Your task
Set down the records again, keeping each line exactly as it is.

Extracted material
++++++++
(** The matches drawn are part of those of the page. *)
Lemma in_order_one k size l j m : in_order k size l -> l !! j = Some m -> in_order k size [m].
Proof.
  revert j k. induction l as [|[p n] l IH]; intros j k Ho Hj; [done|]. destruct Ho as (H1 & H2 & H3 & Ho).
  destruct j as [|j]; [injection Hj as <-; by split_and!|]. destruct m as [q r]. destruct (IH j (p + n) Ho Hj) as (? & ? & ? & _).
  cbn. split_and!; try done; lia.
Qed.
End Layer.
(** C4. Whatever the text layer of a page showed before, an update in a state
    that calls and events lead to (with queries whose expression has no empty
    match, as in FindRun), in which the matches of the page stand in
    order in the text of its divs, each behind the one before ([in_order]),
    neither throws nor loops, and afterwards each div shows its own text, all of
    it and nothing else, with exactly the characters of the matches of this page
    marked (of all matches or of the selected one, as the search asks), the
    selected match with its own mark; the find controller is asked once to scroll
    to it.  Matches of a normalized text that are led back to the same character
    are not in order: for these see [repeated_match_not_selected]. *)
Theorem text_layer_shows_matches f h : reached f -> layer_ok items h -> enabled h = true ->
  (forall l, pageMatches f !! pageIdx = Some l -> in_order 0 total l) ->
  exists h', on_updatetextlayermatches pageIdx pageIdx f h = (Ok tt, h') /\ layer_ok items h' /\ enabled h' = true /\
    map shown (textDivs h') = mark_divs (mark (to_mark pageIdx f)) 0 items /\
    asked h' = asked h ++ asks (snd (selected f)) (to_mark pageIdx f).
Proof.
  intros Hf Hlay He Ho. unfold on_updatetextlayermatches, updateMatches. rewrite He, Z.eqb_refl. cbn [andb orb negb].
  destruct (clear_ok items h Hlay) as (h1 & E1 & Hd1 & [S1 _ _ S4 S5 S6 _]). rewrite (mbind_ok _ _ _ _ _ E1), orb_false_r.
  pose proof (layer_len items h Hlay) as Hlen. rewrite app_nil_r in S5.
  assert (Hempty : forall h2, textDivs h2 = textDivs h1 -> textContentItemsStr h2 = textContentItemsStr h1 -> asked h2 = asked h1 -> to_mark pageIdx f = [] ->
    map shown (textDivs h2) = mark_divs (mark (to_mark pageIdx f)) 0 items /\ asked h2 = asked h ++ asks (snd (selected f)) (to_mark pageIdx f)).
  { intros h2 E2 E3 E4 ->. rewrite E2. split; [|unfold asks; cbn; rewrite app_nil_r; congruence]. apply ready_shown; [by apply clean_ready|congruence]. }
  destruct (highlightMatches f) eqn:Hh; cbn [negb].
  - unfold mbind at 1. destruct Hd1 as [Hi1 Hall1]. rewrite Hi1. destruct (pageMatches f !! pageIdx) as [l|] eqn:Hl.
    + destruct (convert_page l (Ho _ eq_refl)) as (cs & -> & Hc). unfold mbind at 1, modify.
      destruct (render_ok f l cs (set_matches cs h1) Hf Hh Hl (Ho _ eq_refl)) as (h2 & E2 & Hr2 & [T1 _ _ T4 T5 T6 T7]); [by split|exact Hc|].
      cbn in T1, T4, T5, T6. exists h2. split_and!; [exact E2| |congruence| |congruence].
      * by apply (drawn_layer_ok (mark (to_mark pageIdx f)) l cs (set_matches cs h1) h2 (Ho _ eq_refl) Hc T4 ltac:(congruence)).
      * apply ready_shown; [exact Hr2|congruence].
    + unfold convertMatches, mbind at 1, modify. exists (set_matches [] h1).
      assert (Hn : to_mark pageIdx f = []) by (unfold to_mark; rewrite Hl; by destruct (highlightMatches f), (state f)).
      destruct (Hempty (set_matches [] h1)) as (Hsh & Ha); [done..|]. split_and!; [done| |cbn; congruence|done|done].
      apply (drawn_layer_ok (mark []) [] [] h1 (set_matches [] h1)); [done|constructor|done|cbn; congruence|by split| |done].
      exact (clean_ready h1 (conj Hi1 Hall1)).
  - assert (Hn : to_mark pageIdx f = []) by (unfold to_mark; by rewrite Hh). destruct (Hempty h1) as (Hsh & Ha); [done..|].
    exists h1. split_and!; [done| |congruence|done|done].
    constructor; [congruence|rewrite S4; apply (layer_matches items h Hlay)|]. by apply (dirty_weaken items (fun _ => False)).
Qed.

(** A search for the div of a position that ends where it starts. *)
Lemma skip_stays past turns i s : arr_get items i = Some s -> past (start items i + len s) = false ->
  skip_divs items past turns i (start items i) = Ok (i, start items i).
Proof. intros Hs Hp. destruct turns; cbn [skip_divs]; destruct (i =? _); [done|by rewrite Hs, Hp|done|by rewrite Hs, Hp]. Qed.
++++++++
Solved exercise
(** The matches drawn are part of those of the page. *)
Lemma in_order_one k size l j m : in_order k size l -> l !! j = Some m -> in_order k size [m].
Proof.
  revert j k. induction l as [|[p n] l IH]; intros j k Ho Hj; [done|]. destruct Ho as (H1 & H2 & H3 & Ho).
  destruct j as [|j]; [injection Hj as <-; by split_and!|]. destruct m as [q r]. destruct (IH j (p + n) Ho Hj) as (? & ? & ? & _).
  cbn. split_and!; try done; lia.
Qed.
End Layer.
(** C4. Whatever the text layer of a page showed before, an update in a state
    that calls and events lead to (with queries whose expression has no empty
    match, as in FindRun), in which the matches of the page stand in
    order in the text of its divs, each behind the one before ([in_order]),
    neither throws nor loops, and afterwards each div shows its own text, all of
    it and nothing else, with exactly the characters of the matches of this page
    marked (of all matches or of the selected one, as the search asks), the
    selected match with its own mark; the find controller is asked once to scroll
    to it.  Matches of a normalized text that are led back to the same character
    are not in order: for these see [repeated_match_not_selected]. *)
Theorem text_layer_shows_matches f h : reached f -> layer_ok items h -> enabled h = true ->
  (forall l, pageMatches f !! pageIdx = Some l -> in_order 0 total l) ->
  exists h', on_updatetextlayermatches pageIdx pageIdx f h = (Ok tt, h') /\ layer_ok items h' /\ enabled h' = true /\
    map shown (textDivs h') = mark_divs (mark (to_mark pageIdx f)) 0 items /\
    asked h' = asked h ++ asks (snd (selected f)) (to_mark pageIdx f).
Proof.
  intros Hf Hlay He Ho. unfold on_updatetextlayermatches, updateMatches. rewrite He, Z.eqb_refl. cbn [andb orb negb].
  destruct (clear_ok items h Hlay) as (h1 & E1 & Hd1 & [S1 _ _ S4 S5 S6 _]). rewrite (mbind_ok _ _ _ _ _ E1), orb_false_r.
  pose proof (layer_len items h Hlay) as Hlen. rewrite app_nil_r in S5.
  assert (Hempty : forall h2, textDivs h2 = textDivs h1 -> textContentItemsStr h2 = textContentItemsStr h1 -> asked h2 = asked h1 -> to_mark pageIdx f = [] ->
    map shown (textDivs h2) = mark_divs (mark (to_mark pageIdx f)) 0 items /\ asked h2 = asked h ++ asks (snd (selected f)) (to_mark pageIdx f)).
  { intros h2 E2 E3 E4 ->. rewrite E2. split; [|unfold asks; cbn; rewrite app_nil_r; congruence]. apply ready_shown; [by apply clean_ready|congruence]. }
  destruct (highlightMatches f) eqn:Hh; cbn [negb].
  - unfold mbind at 1. destruct Hd1 as [Hi1 Hall1]. rewrite Hi1. destruct (pageMatches f !! pageIdx) as [l|] eqn:Hl.
    + destruct (convert_page l (Ho _ eq_refl)) as (cs & -> & Hc). unfold mbind at 1, modify.
      destruct (render_ok f l cs (set_matches cs h1) Hf Hh Hl (Ho _ eq_refl)) as (h2 & E2 & Hr2 & [T1 _ _ T4 T5 T6 T7]); [by split|exact Hc|].
      cbn in T1, T4, T5, T6. exists h2. split_and!; [exact E2| |congruence| |congruence].
      * by apply (drawn_layer_ok (mark (to_mark pageIdx f)) l cs (set_matches cs h1) h2 (Ho _ eq_refl) Hc T4 ltac:(congruence)).
      * apply ready_shown; [exact Hr2|congruence].
    + unfold convertMatches, mbind at 1, modify. exists (set_matches [] h1).
      assert (Hn : to_mark pageIdx f = []) by (unfold to_mark; rewrite Hl; by destruct (highlightMatches f), (state f)).
      destruct (Hempty (set_matches [] h1)) as (Hsh & Ha); [done..|]. split_and!; [done| |cbn; congruence|done|done].
      apply (drawn_layer_ok (mark []) [] [] h1 (set_matches [] h1)); [done|constructor|done|cbn; congruence|by split| |done].
      exact (clean_ready h1 (conj Hi1 Hall1)).
  - assert (Hn : to_mark pageIdx f = []) by (unfold to_mark; by rewrite Hh). destruct (Hempty h1) as (Hsh & Ha); [done..|].
    exists h1. split_and!; [done| |congruence|done|done].
    constructor; [congruence|rewrite S4; apply (layer_matches items h Hlay)|]. by apply (dirty_weaken items (fun _ => False)).
Qed.

(** A search for the div of a position that ends where it starts. *)
Lemma skip_stays past turns i s : arr_get items i = Some s -> past (start items i + len s) = false ->
  skip_divs items past turns i (start items i) = Ok (i, start items i).
Proof. intros Hs Hp. destruct turns; cbn [skip_divs]; destruct (i =? _); [done|by rewrite Hs, Hp|done|by rewrite Hs, Hp]. Qed.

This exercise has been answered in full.